The Hong Kong-based developer is considering listing the trio of projects in the city of Kunshan in eastern Jiangsu province through a publicly offered infrastructure securities investment fund on the Shanghai Stock Exchange, ESR said in a filing with the Hong Kong stock exchange.
ESR has made an application for the spin-off to the HKEX and intends to apply for approvals from the National Development and Reform Commission and the China Securities Regulatory Commission, the two agencies that launched the REIT pilot programme in early 2021.
“As at the date of this announcement, the terms and the timetable of the proposed transaction have not yet been finalised and may change depending on the approval status of the relevant regulatory authorities and market conditions,” ESR co-founder and co-CEO Jeffrey Shen said in the filing.
The proposed REIT’s three seed assets span more than 427,000 square metres (4.6 million square feet) of gross floor area in Kunshan’s Huaqiao town, roughly midway between Shanghai and Suzhou, as part of ESR’s Kunshan Huaqiao Park complex.
ESR completed the wholly owned projects — known as Jiangsu Friend I, II and III — in 2011, 2013 and 2018 respectively. The 135,081 square metre Jiangsu Friend I is on a leasehold expiring in 2054, while the 85,674 square metre Jiangsu Friend II and the 206,418 square metre Jiangsu Friend III are on leases running until 2056.
Chang Rui Hua, ESR’s managing director of capital markets and investor relations, told Mingtiandi on Wednesday that the group is working with AVIC Trust as the REIT manager partner on the new vehicle.
“Our strategy is to create both the private and public platforms for our assets when they mature, and China will be the second platform where we provide both options to our investors,” Chang said. “By listing a REIT, we can consider which platform to sell our assets into, depending on the valuation we get. In addition, we plan to list in Shanghai as it is tax-effective to list our local assets in the local stock exchange.”
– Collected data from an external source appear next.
(** C5: with all three arguments set, the filter raises the invalid-state
    error exactly when the state is neither "older" nor "newer"; it raises
    the invalid-duration error exactly when the state is one of the two
    and the unit is not among y, m, d, h, min; otherwise it returns. *)
Theorem check_request_state_errors (P : Platform) (created_at : datetime)
        (state_ : string) (value : Z) (duration : string) (k : nat) :
  let r := fst (check_request_state P created_at (Some state_) (Some value)
                                    (Some duration) k) in
  (r = Raise (InvalidStateError state_)
   <-> ~ (state_ = "older" \/ state_ = "newer"))
  /\ (r = Raise (InvalidDurationError duration)
      <-> (state_ = "older" \/ state_ = "newer") /\ ~ In duration units)
  /\ ((exists b, r = Ok b)
      <-> (state_ = "older" \/ state_ = "newer") /\ In duration units).
Proof.
  intros r.
  assert (Hst : In state_ states <-> state_ = "older" \/ state_ = "newer")
    by (unfold states; cbn; intuition congruence).
  rewrite <- Hst.
  pose proof (state_error_not_duration_error state_ duration) as Hne.
  destruct (In_states_dec state_) as [Hs|Hs].
  - destruct (In_units_dec duration) as [Hd|Hd].
    + assert (Hr : r = Ok (passes state_
                 (quantity_of (Dateutil.relativedelta (utc_clock P k) created_at)
                              (Datetime.sub (utc_clock P (S k)) created_at)
                              duration) value))
        by (subst r; now rewrite check_request_state_valid).
      rewrite Hr. split; [|split].
      * split; [discriminate | tauto].
      * split; [discriminate | tauto].
      * split; [tauto | intros _; eexists; reflexivity].
    + assert (Hr : r = Raise (InvalidDurationError duration))
        by (subst r; now rewrite check_request_state_bad_unit).
      rewrite Hr. split; [|split].
      * split; [intros H; injection H as H; now symmetry in H | tauto].
      * split; [tauto | reflexivity].
      * split; [intros [b Hb]; discriminate | tauto].
  - assert (Hr : r = Raise (InvalidStateError state_))
      by (subst r; now rewrite check_request_state_bad_state).
    rewrite Hr. split; [|split].
    + split; [tauto | reflexivity].
    + split; [intros H; injection H as H; congruence | tauto].
    + split; [intros [b Hb]; discriminate | tauto].
Qed.

(** C6: when at least one of state, value and unit is unset, the filter
    returns true whatever the other arguments are, raising nothing (and
    without reading the clock). *)
Theorem check_request_state_unset (P : Platform) (created_at : datetime)
        (state_ : option string) (value : option Z) (duration : option string)
        (k : nat) :
  state_ = None \/ value = None \/ duration = None ->
  check_request_state P created_at state_ value duration k = (Ok true, k).
Proof.
  intros H. unfold check_request_state.
  destruct state_, value, duration; try reflexivity.
  destruct H as [H|[H|H]]; discriminate.
Qed.

(** ** The recency check *)

(** C8, as the code has it: the check returns true exactly when the last
    activity is given, the number of days is given and is not zero, and
    [(now - last_activity).days < days] on the local clock; otherwise it
    returns false. *)
Theorem has_new_comments_spec (P : Platform) (last_activity : option datetime)
        (days_ : option Z) (k : nat) :
  has_new_comments P last_activity days_ k
  = (Ok match last_activity, days_ with
        | Some t, Some n =>
            negb (n =? 0) && (days (Datetime.sub (local_clock P k) t) <? n)
        | _, _ => false
        end,
     S k).
Proof.
  unfold has_new_comments, bind, now, ret.
  destruct last_activity as [t|], days_ as [n|]; cbn; try reflexivity.
  destruct (n =? 0); reflexivity.
Qed.

(** ** Durations *)

Lemma format_duration_run (P : Platform) (created : datetime) (k : nat) :
  format_duration P created k = (Ok (duration_at P k created), S k).
Proof. reflexivity. Qed.

Lemma format_duration_step_coarse (acc : list string) (k : string) (v : Z) :
  (k =? "minute")%string = false ->
  format_duration_step acc (k, v) = (acc ++ to_list (render_component k v))%list.
Proof.
  intros Hk. unfold format_duration_step, render_component. rewrite Hk. cbn [andb].
  destruct (Z.eqb_spec v 1) as [->|H1].
  - reflexivity.
  - destruct (Z.eqb_spec v 0) as [->|H0]; cbn.
    + now rewrite app_nil_r.
    + destruct (v >? 1); cbn; [reflexivity | now rewrite app_nil_r].
Qed.

Lemma format_duration_step_minute (acc : list string) (v : Z) :
  format_duration_step acc ("minute", v)
  = if truthy_list acc then acc
    else (acc ++ to_list (render_component "minute" v))%list.
Proof.
  unfold format_duration_step, render_component.
  change ("minute" =? "minute")%string with true. cbn [andb].
  destruct (truthy_list acc); [reflexivity |].
  destruct (Z.eqb_spec v 1) as [->|H1].
  - reflexivity.
  - destruct (Z.eqb_spec v 0) as [->|H0]; cbn.
    + now rewrite app_nil_r.
    + destruct (v >? 1); cbn; [reflexivity | now rewrite app_nil_r].
Qed.

Lemma format_rel_diff_spec (rel_diff : Dateutil.t) :
  format_rel_diff rel_diff = format_duration_spec rel_diff.
Proof.
  unfold format_rel_diff, format_duration_spec, emitted, time_dict.
  cbn [fold_left].
  rewrite (format_duration_step_coarse _ "year") by reflexivity.
  rewrite (format_duration_step_coarse _ "month") by reflexivity.
  rewrite (format_duration_step_coarse _ "day") by reflexivity.
  rewrite (format_duration_step_coarse _ "hour") by reflexivity.
  rewrite format_duration_step_minute.
  destruct (render_component "year" (Dateutil.years rel_diff)),
    (render_component "month" (Dateutil.months rel_diff)),
    (render_component "day" (Dateutil.days rel_diff)),
    (render_component "hour" (Dateutil.hours rel_diff)),
    (render_component "minute" (Dateutil.minutes rel_diff)); reflexivity.
Qed.

(** C2: [format_duration] walks the relative-delta components in the order
    year, month, day, hour, minute; leaves out a component whose value is
    0; leaves out the minute once a coarser component was emitted; writes
    value 1 in the singular and a value above 1 in the plural; joins the
    emitted components with single spaces; and returns
    "less than 1 minute" when nothing was emitted. *)
Theorem format_duration_walk (P : Platform) (created : datetime) (k : nat) :
  let rel_diff := Dateutil.relativedelta (utc_clock P k) created in
  let part (name : string) (v : Z) : list string :=
    if v =? 0 then []
    else if v =? 1 then ["1 " ++ name]
    else if v >? 1 then [str_of_int v ++ " " ++ name ++ "s"]
    else [] in
  let coarse :=
    (part "year" (Dateutil.years rel_diff)
     ++ part "month" (Dateutil.months rel_diff)
     ++ part "day" (Dateutil.days rel_diff)
     ++ part "hour" (Dateutil.hours rel_diff))%list in
  let parts :=
    match coarse with
    | [] => part "minute" (Dateutil.minutes rel_diff)
    | _ :: _ => coarse
    end in
  format_duration P created k
  = (Ok match parts with
        | [] => "less than 1 minute"
        | _ :: _ => join " " parts
        end,
     S k).
Proof.
  intros rel_diff part coarse parts.
  rewrite format_duration_run. unfold duration_at. fold rel_diff.
  rewrite format_rel_diff_spec.
  assert (Hpart : forall name v, part name v = to_list (render_component name v)).
  { intros name v. subst part. unfold render_component. cbn beta.
    destruct (v =? 0), (v =? 1), (v >? 1); reflexivity. }
  assert (Hparts : parts = emitted rel_diff).
  { subst parts coarse. unfold emitted. now rewrite !Hpart. }
  unfold format_duration_spec. rewrite <- Hparts.
  destruct parts; reflexivity.
Qed.

(** ** Rendering *)

Lemma add_comments_suffix (sep : string) (self : BaseReview) (s : string) :
  add_comments sep self s = s ++ count_suffix sep (comments self).
Proof.
  unfold add_comments, count_suffix.
  destruct (Z.eqb_spec (comments self) 1) as [->|H1].
  - reflexivity.
  - destruct (Z.eqb_spec (comments self) 0) as [->|H0]; cbn.
    + now rewrite append_nil_r.
    + destruct (comments self >? 1); [reflexivity | now rewrite append_nil_r].
Qed.

Lemma add_last_comment_run (P : Platform) (self : BaseReview) (s : string)
      (t : nat) :
  add_last_comment P self s t
  = (Ok (s ++ last_comment_part P self t),
     match last_comment self with Some _ => S t | None => t end).
Proof.
  unfold add_last_comment, last_comment_part.
  destruct (last_comment self) as [lc|].
  - reflexivity.
  - unfold ret. now rewrite append_nil_r.
Qed.

Lemma text_reads_next (self : BaseReview) (k : nat) :
  match last_comment self with Some _ => S (S k) | None => S k end
  = (k + text_reads self)%nat.
Proof. unfold text_reads. destruct (last_comment self); lia. Qed.

Lemma _format_oneline_run (P : Platform) (self : BaseReview) (i N : option Z)
      (k : nat) :
  _format_oneline P self i N k
  = (Ok (render_text P Oneline self k), (k + text_reads self)%nat).
Proof.
  unfold _format_oneline, since, bind. rewrite format_duration_run.
  rewrite add_comments_suffix, add_last_comment_run, text_reads_next.
  unfold render_text. cbn [head count_sep]. now rewrite append_assoc.
Qed.

Lemma _format_indented_run (P : Platform) (self : BaseReview) (i N : option Z)
      (k : nat) :
  _format_indented P self i N k
  = (Ok (render_text P Indented self k), (k + text_reads self)%nat).
Proof.
  unfold _format_indented, since, bind. rewrite format_duration_run.
  rewrite add_comments_suffix, add_last_comment_run, text_reads_next.
  unfold render_text. cbn [head count_sep]. now rewrite append_assoc.
Qed.

Lemma _format_irc_run (P : Platform) (self : BaseReview) (k : nat) :
  _format_irc P self k
  = (Ok (render_text P Irc self k), (k + text_reads self)%nat).
Proof.
  unfold _format_irc, since, bind. rewrite format_duration_run.
  rewrite add_comments_suffix, add_last_comment_run, text_reads_next.
  unfold render_text. cbn [head count_sep]. now rewrite append_assoc.
Qed.

Lemma __json___run (P : Platform) (self : BaseReview)
      (show_last_comment : option Z) (k : nat) :
  exists data, __json__ P self show_last_comment k = (Ok data, S k).
Proof.
  unfold __json__, since, bind. rewrite format_duration_run.
  destruct (last_comment self); eexists; reflexivity.
Qed.
(** * Financial mathematics utilities: a verification development

    The functions of [finance_utilities_Version1.ts] (the library imported
    by the calculator pages as [@/lib/financial-math]) are embedded below,
    one Rocq definition per exported TypeScript function, and the
    properties the specification states about them are proved.

    ** Number model

    The library computes on JavaScript [number]s, and two embeddings are
    used.

    In the first a [number] is an extended real: a finite value is a real
    number and arithmetic on finite values is exact, while the three
    non-finite values [Infinity], [-Infinity] and [NaN] are kept together
    with the ECMAScript rules that produce and propagate them (division
    by zero, [Infinity - Infinity], [0 * Infinity], [1 ** Infinity], the
    truthiness of [0] and [NaN], [NaN == NaN] being false).  Binary64
    rounding, overflow, underflow and the sign of zero are outside this
    embedding.  The universally quantified theorems live here, and they
    are kept to statements a binary64 evaluation agrees with: control
    flow, the propagation of [NaN] and [Infinity], comparisons of a value
    with the expression that computed it, and tolerances stated on ranges
    of arguments where rounding stays orders of magnitude below the
    tolerance.

    The second embedding, module [Binary64], runs the same functions on
    IEEE 754 doubles.  It is used on concrete inputs, to exhibit what
    rounding, overflow and underflow do where a stated property breaks. *)

From Stdlib Require Import Reals Lra Lia ZArith List Bool String.
From Stdlib Require Import Floats.
From Stdlib Require Uint63.
Import ListNotations.

Local Open Scope R_scope.

#[local] Set Warnings "-inexact-float".

(** ** JavaScript numbers *)

Inductive number : Type :=
| Fin (x : R)
| PInf
| NInf
| NaN.

Coercion Fin : R >-> number.

Declare Scope js_scope.
Delimit Scope js_scope with js.
Bind Scope js_scope with number.

Module Number.

(** [Infinity] carrying the sign of a non-zero real. *)
Definition inf_like (x : R) : number :=
  if Rlt_dec 0 x then PInf else NInf.

Definition neg (a : number) : number :=
  match a with
  | Fin x => Fin (- x)
  | PInf => NInf
  | NInf => PInf
  | NaN => NaN
  end.

(** ECMAScript Number::add. *)
Definition add (a b : number) : number :=
  match a, b with
  | NaN, _ | _, NaN => NaN
  | PInf, NInf | NInf, PInf => NaN
  | PInf, _ | _, PInf => PInf
  | NInf, _ | _, NInf => NInf
  | Fin x, Fin y => Fin (x + y)
  end.

(** ECMAScript Number::subtract: [a - b] is [a + (-b)]. *)
Definition sub (a b : number) : number := add a (neg b).

(** ECMAScript Number::multiply. *)
Definition mul (a b : number) : number :=
  match a, b with
  | NaN, _ | _, NaN => NaN
  | Fin x, Fin y => Fin (x * y)
  | PInf, Fin y | Fin y, PInf =>
      if Req_dec_T y 0 then NaN else inf_like y
  | NInf, Fin y | Fin y, NInf =>
      if Req_dec_T y 0 then NaN else inf_like (- y)
  | PInf, PInf | NInf, NInf => PInf
  | PInf, NInf | NInf, PInf => NInf
  end.

(** ECMAScript Number::divide.  A zero divisor is taken as [+0]. *)
Definition div (a b : number) : number :=
  match a, b with
  | NaN, _ | _, NaN => NaN
  | Fin x, Fin y =>
      if Req_dec_T y 0
      then (if Req_dec_T x 0 then NaN else inf_like x)
      else Fin (x / y)
  | Fin _, (PInf | NInf) => Fin 0
  | PInf, Fin y => if Rlt_dec y 0 then NInf else PInf
  | NInf, Fin y => if Rlt_dec y 0 then PInf else NInf
  | (PInf | NInf), (PInf | NInf) => NaN
  end.

(** The real [e] is an odd integer. *)
Definition odd_integer (e : R) : bool :=
  if Req_dec_T (IZR (Zfloor e)) e then Z.odd (Zfloor e) else false.

(** Real exponentiation of a non-zero finite base by a non-zero finite
    exponent (the last step of Number::exponentiate); [None] when the
    base is negative and the exponent is not an integer. *)
Definition real_power (b e : R) : option R :=
  if Rlt_dec 0 b then Some (Rpower b e)
  else if Req_dec_T (IZR (Zfloor e)) e then Some (powerRZ b (Zfloor e))
  else None.

(** ECMAScript Number::exponentiate, the [**] operator. *)
Definition pow (base exponent : number) : number :=
  match exponent with
  | NaN => NaN
  | Fin e =>
      if Req_dec_T e 0 then Fin 1
      else
        match base with
        | NaN => NaN
        | PInf => if Rlt_dec 0 e then PInf else Fin 0
        | NInf =>
            if Rlt_dec 0 e
            then (if odd_integer e then NInf else PInf)
            else Fin 0
        | Fin b =>
            if Req_dec_T b 0
            then (if Rlt_dec 0 e then Fin 0 else PInf)
            else
              match real_power b e with
              | Some p => Fin p
              | None => NaN
              end
        end
  | PInf =>
      match base with
      | NaN => NaN
      | PInf | NInf => PInf
      | Fin b =>
          if Rlt_dec 1 (Rabs b) then PInf
          else if Req_dec_T (Rabs b) 1 then NaN
          else Fin 0
      end
  | NInf =>
      match base with
      | NaN => NaN
      | PInf | NInf => Fin 0
      | Fin b =>
          if Rlt_dec 1 (Rabs b) then Fin 0
          else if Req_dec_T (Rabs b) 1 then NaN
          else PInf
      end
  end.

(** [Math.log]. *)
Definition log (a : number) : number :=
  match a with
  | NaN | NInf => NaN
  | PInf => PInf
  | Fin x =>
      if Rlt_dec x 0 then NaN
      else if Req_dec_T x 0 then NInf
      else Fin (ln x)
  end.

(** [Math.ceil]. *)
Definition ceil (a : number) : number :=
  match a with
  | Fin x => Fin (IZR (Zceil x))
  | _ => a
  end.

(** The comparison [a <= b]; false as soon as one side is [NaN]. *)
Definition leb (a b : number) : bool :=
  match a, b with
  | NaN, _ | _, NaN => false
  | NInf, _ | _, PInf => true
  | PInf, _ | _, NInf => false
  | Fin x, Fin y => if Rle_dec x y then true else false
  end.

(** ToBoolean on a number: [0] and [NaN] are falsy. *)
Definition truthy (a : number) : bool :=
  match a with
  | NaN => false
  | Fin x => if Req_dec_T x 0 then false else true
  | PInf | NInf => true
  end.

Definition is_finite (a : number) : Prop :=
  match a with Fin _ => True | _ => False end.

(** The comparison [a == b] (and [a === b]) of two numbers: [NaN] is
    equal to nothing, itself included. *)
Definition equals (a b : number) : bool :=
  match a, b with
  | Fin x, Fin y => if Req_dec_T x y then true else false
  | PInf, PInf | NInf, NInf => true
  | _, _ => false
  end.

End Number.

Infix "+" := Number.add : js_scope.
Infix "-" := Number.sub : js_scope.
Infix "*" := Number.mul : js_scope.
Infix "/" := Number.div : js_scope.
Infix "**" := Number.pow (at level 30, right associativity) : js_scope.

(** ** Optional arguments, defaults and exceptions *)

(** An optional parameter [x?: number] is [None] when the caller passes
  [undefined] or omits it. *)
Definition optional : Type := option number.
(** * Gaming tracker: room registry and abuse control

    A shallow embedding of [index.js]: the room registry ([rooms]), the
    rate limiter ([rateLimitMap]), the block store ([blockedIPs]) and the
    replay guard ([usedNonces]), with the request handlers and periodic
    sweeps that act on them.

    Modelling conventions.
    - A JavaScript value is a [JsVal]: undefined, null, a boolean, a
      number or a string.  Numbers are integers ([Z]), exact below 2^53;
      fractions, NaN and the infinities are outside the model (where the
      code can produce NaN the model uses [option Z], [None] being NaN).
    - Arrays and objects are outside the model.  A JSON body can carry
      them in the fields the validation does not type-check ([createdAt],
      [nonce], the fields of the second player): the code compares such a
      nonce by identity, so that no later request ever repeats it, and a
      [createdAt] that is an object can make a comparator of a sort throw.
      The theorems below speak of requests whose fields are scalars.
    - Strings are ASCII (character codes below 128): [length],
      [toLowerCase] and the whitespace and character classes below agree
      with JavaScript on such text, and on it only.
    - A [Map] or [Set] keeps insertion order: it is an association list
      (a list) without repeated keys.
    - Every handler and sweep takes the clock reading [now] as an
      argument: one reading per invocation stands for the [Date.now()]
      calls of that invocation.  The log lines are not modelled; the times
      they print are taken to be in the range of [Date].
    - [new URL(s)] and the string-to-number coercion are parameters of the
      development ([isValidURL], [StringToNumber]), as are the settings the
      code reads from the environment. *)

From Stdlib Require Import ZArith List String Ascii Bool Lia Permutation Sorted DecimalString.
Import ListNotations.
Local Open Scope string_scope.
Local Open Scope list_scope.
Local Open Scope Z_scope.

Set Implicit Arguments.

(** ** JavaScript values *)

Inductive JsVal : Type :=
| JUndef
| JNull
| JBool (b : bool)
| JNum (n : Z)
| JStr (s : string).
(** A function of the radius, differentiated along [R] and along [z]. *)
Lemma radial_derivatives (phi : float -> float) (dphi : float) (R z : float) :
  0 < radius R z ->
  derivable_pt_lim phi (radius R z) dphi ->
  derivable_pt_lim (fun x => phi (radius x z)) R (dphi * (R / radius R z))
  /\ derivable_pt_lim (fun y => phi (radius R y)) z (dphi * (z / radius R z)).
Proof.
  intros Hr Hphi; split.
  - apply (derivable_pt_lim_comp (fun x => radius x z) phi);
      [apply radius_derivative; exact Hr | exact Hphi].
  - apply (derivable_pt_lim_ext (fun y => phi (radius y R)));
      [intros y; rewrite radius_swap; reflexivity |].
    rewrite <- (radius_swap R z) in *.
    apply (derivable_pt_lim_comp (fun y => radius y R) phi);
      [apply radius_derivative; exact Hr | exact Hphi].
Qed.

Lemma hernquist_profile_derivative (a0 r : float) :
  0 < a0 -> 0 < r ->
  derivable_pt_lim (fun r => -1 / (1 + r / a0) / 2 / a0) r
                   (1 / a0 / (1 + r / a0) ** 2 / 2 / a0).
Proof.
  intros Ha Hr.
  assert (0 < r / a0) by (apply Rdiv_lt_0_compat; assumption).
  eapply derivable_pt_lim_eq; [derive; lra |].
  unfold Rsqr; rewrite pow_2; field; repeat split; lra.
Qed.
(** * A Rocq model of the grid execution engine (src/engine.py)

    The engine is embedded shallowly: every method of [GridEngine] becomes a
    function in a state-and-exception monad over a [world] that holds the
    engine's mutable attributes, the state of the external environment
    (venue, clock, I/O faults), the file system, and a log of the venue calls
    and console messages the engine produced.

    Python floats are idealised as exact rationals ([Qc]) in the engine
    model, whose properties are about control flow, orders, the log and the
    files; the dust threshold [1e-12] is there the rational [1/10^12].
    Where the outcome depends on rounding, the code is embedded a second
    time over IEEE 754 binary64, which is what a Python float is: the
    ledger arithmetic of [on_fill] ([sell_loop64]) and the grid computed by
    the launcher ([make_levels64], [grid_quantities64]).  The properties
    of the realized PnL, of the lots and of the launcher's grid are stated
    over these. *)

From Stdlib Require Import QArith Qcanon Ascii Lqa Floats.
From stdpp Require Import base numbers list gmap strings sorting.

Local Open Scope Qc_scope.
#[local] Set Warnings "-inexact-float".

(** ** Numbers *)

Definition qfrac (a : Z) (b : positive) : Qc := Q2Qc (a # b).
Definition qint (a : Z) : Qc := Q2Qc (inject_Z a).

(** The literal [1e-12] used by [on_fill] and [snapshot_and_dump]. *)
Definition dust : Qc := qfrac 1 1000000000000.

Definition gtb (x y : Qc) : bool := bool_decide (y < x).
Definition ltb (x y : Qc) : bool := bool_decide (x < y).
Definition leb (x y : Qc) : bool := bool_decide (x ≤ y).

(** Python's [min(a, b)]: returns [b] only when [b < a]. *)
Definition py_min (a b : Qc) : Qc := if ltb b a then b else a.
(** Python's [max(a, b)]: returns [b] only when [b > a]. *)
Definition py_max (a b : Qc) : Qc := if gtb b a then b else a.
(** A request settles by resolving, with or without an error in the
    response. *)
Definition resolves {A} (p : settled A) : bool :=
  match p with Fulfilled _ => true | Rejected _ => false end.

(** No two items of the list have the same identifier. *)
Definition distinct_ids (l : list FeedItem) : Prop := NoDup (map item_id l).

(** The range of rows requested for the page of the captured state. *)
Definition range_from (s : PostContext.State) : Z :=
  PostContext.page s * PostContext.POSTS_PER_PAGE.
Definition range_to (s : PostContext.State) : Z :=
  (PostContext.page s + 1) * PostContext.POSTS_PER_PAGE - 1.

(** Every page the backend can return, both queries taken together, has
    pairwise distinct identifiers. *)
Definition distinct_pages (be : Backend) : Prop :=
  forall from to rp rn,
    select_posts be from to = Fulfilled rp ->
    select_news be from to = Fulfilled rn ->
    distinct_ids (PostContext.post_rows rp ++ PostContext.news_rows rn).

(** A sequence of calls of [fetchMorePosts], each made after the previous
    one has completed and the component has rendered again; the backend may
    differ from call to call. *)
Fixpoint fetch_sequence (calls : list Backend) (s : PostContext.State) : PostContext.State :=
  match calls with
  | [] => s
  | be :: rest => fetch_sequence rest (state_of (PostContext.fetchMorePosts be s))
  end.

(** ** Concrete backends *)

Module Examples.

Definition author : Profile := {| username := "ana"; avatar_url := "ana.png" |}.

Definition actor : User := {| user_id := "u1" |}.

Definition prediction (id : string) (t : Z) : Post.t :=
  {| Post.id := id; Post.content := "home win"; Post.image_url := None;
     Post.odds := Js.Finite 2; Post.confidence := 60; Post.created_at := t;
     Post.likes := 0; Post.comments := 0; Post.shares := 0; Post.user := author |}.
(** * eg-react: navigation-context coordinates, feature placement, row packing

    A shallow embedding of [NavigationContext.ts] (the [NavigationContext]
    class and, after it, the [FeaturePlacer] module) and of
    [IntervalArranger], with the properties of the natural-language
    specification stated and settled over that embedding.

    Conventions.
    - Base (context, genomic, feature-relative) coordinates are integers
      and are modelled by [Z].
    - Draw coordinates are JavaScript numbers; they are modelled by [num],
      exact rationals extended with the two infinities and NaN (rounding is
      not modelled).
    - A JavaScript object reference is modelled by a [handle] carried by
      the value; [Map<Feature, number>] is a [gmap] keyed by that handle.
    - A method that can throw returns a [result]. *)

From Stdlib Require Import ZArith QArith Lia Lqa List Ascii String.
From Equations Require Import Equations.
From stdpp Require Import gmap strings list sorting.

Local Open Scope Z_scope.

(** ** Exceptions *)

Inductive exn : Type :=
| Error       (* [new Error(...)] *)
| RangeError  (* [new RangeError(...)] *)
| TypeError.  (* raised by the runtime on [undefined] receivers *)

Inductive result (A : Type) : Type :=
| Ok (a : A)
| Throw (e : exn).
Arguments Ok {A} a.
Arguments Throw {A} e.

#[global] Instance result_ret : MRet result := λ A a, Ok a.
#[global] Instance result_bind : MBind result := λ A B k r,
  match r with
  | Ok a => k a
  | Throw e => Throw e
  end.

(** ** Interval primitives *)

(** Modelled from the spec: [OpenInterval] is not among the sources.
    "OpenInterval(start, end): half-open integer interval, start ≤ end.
    getLength = end−start.  getOverlap(other) returns the intersection
    interval or none if max(start) ≥ min(end)". *)
Record OpenInterval : Type := mkOpenInterval { start : Z; end_ : Z }.

#[global] Instance OpenInterval_eq_dec : EqDecision OpenInterval.
Proof. solve_decision. Defined.

Module OpenIntervalOps.
Definition getLength (i : OpenInterval) : Z := end_ i - start i.

Definition getOverlap (i other : OpenInterval) : option OpenInterval :=
  let intersectionStart := Z.max (start i) (start other) in
  let intersectionEnd := Z.min (end_ i) (end_ other) in
  if intersectionStart <? intersectionEnd
  then Some (mkOpenInterval intersectionStart intersectionEnd)
  else None.
End OpenIntervalOps.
A C-REIT provides a fresh exit strategy for private funds managed by Hong Kong-listed ESR, which bills itself as the largest sponsor and manager of real estate investment trusts in Asia Pacific. The group and its associates oversaw 14 REITs totalling $45 billion in assets under management as of the end of 2021.
ESR-Logos REIT, one of the 10 largest REITs on the SGX, holds 83 properties across Singapore and Australia valued at S$5.5 billion ($4 billion), while ESR Kendall Square REIT, South Korea’s first publicly listed logistics trust, comprises 18 assets valued at KRW 2.4 trillion ($1.9 billion).
Competitors Jump In
The race is slowly heating up in China’s nascent REIT sector, which so far has excluded bubble-prone commercial properties in favour of infrastructure and industrial assets.
In June 2021, ESR arch-rival GLP became the first international company to list a REIT in China when it teamed up with state-backed investment bank CICC to launch GLP C-REIT. The logistics giant raised RMB 5.85 billion through the listing of GLP C-REIT, which owns a portfolio of seven logistics assets with over 700,000 square metres of gross floor area.
In September of this year, mainland authorities gave the nod to D&J New Economy Industrial Park REIT, a RMB 1.38 billion ($200 million) trust sponsored by Warburg Pincus-backed DNE Group with four industrial parks spanning 284,000 square metres. DNE chairman Sun Dongping co-founded ESR predecessor e-Shang with Jeffrey Shen.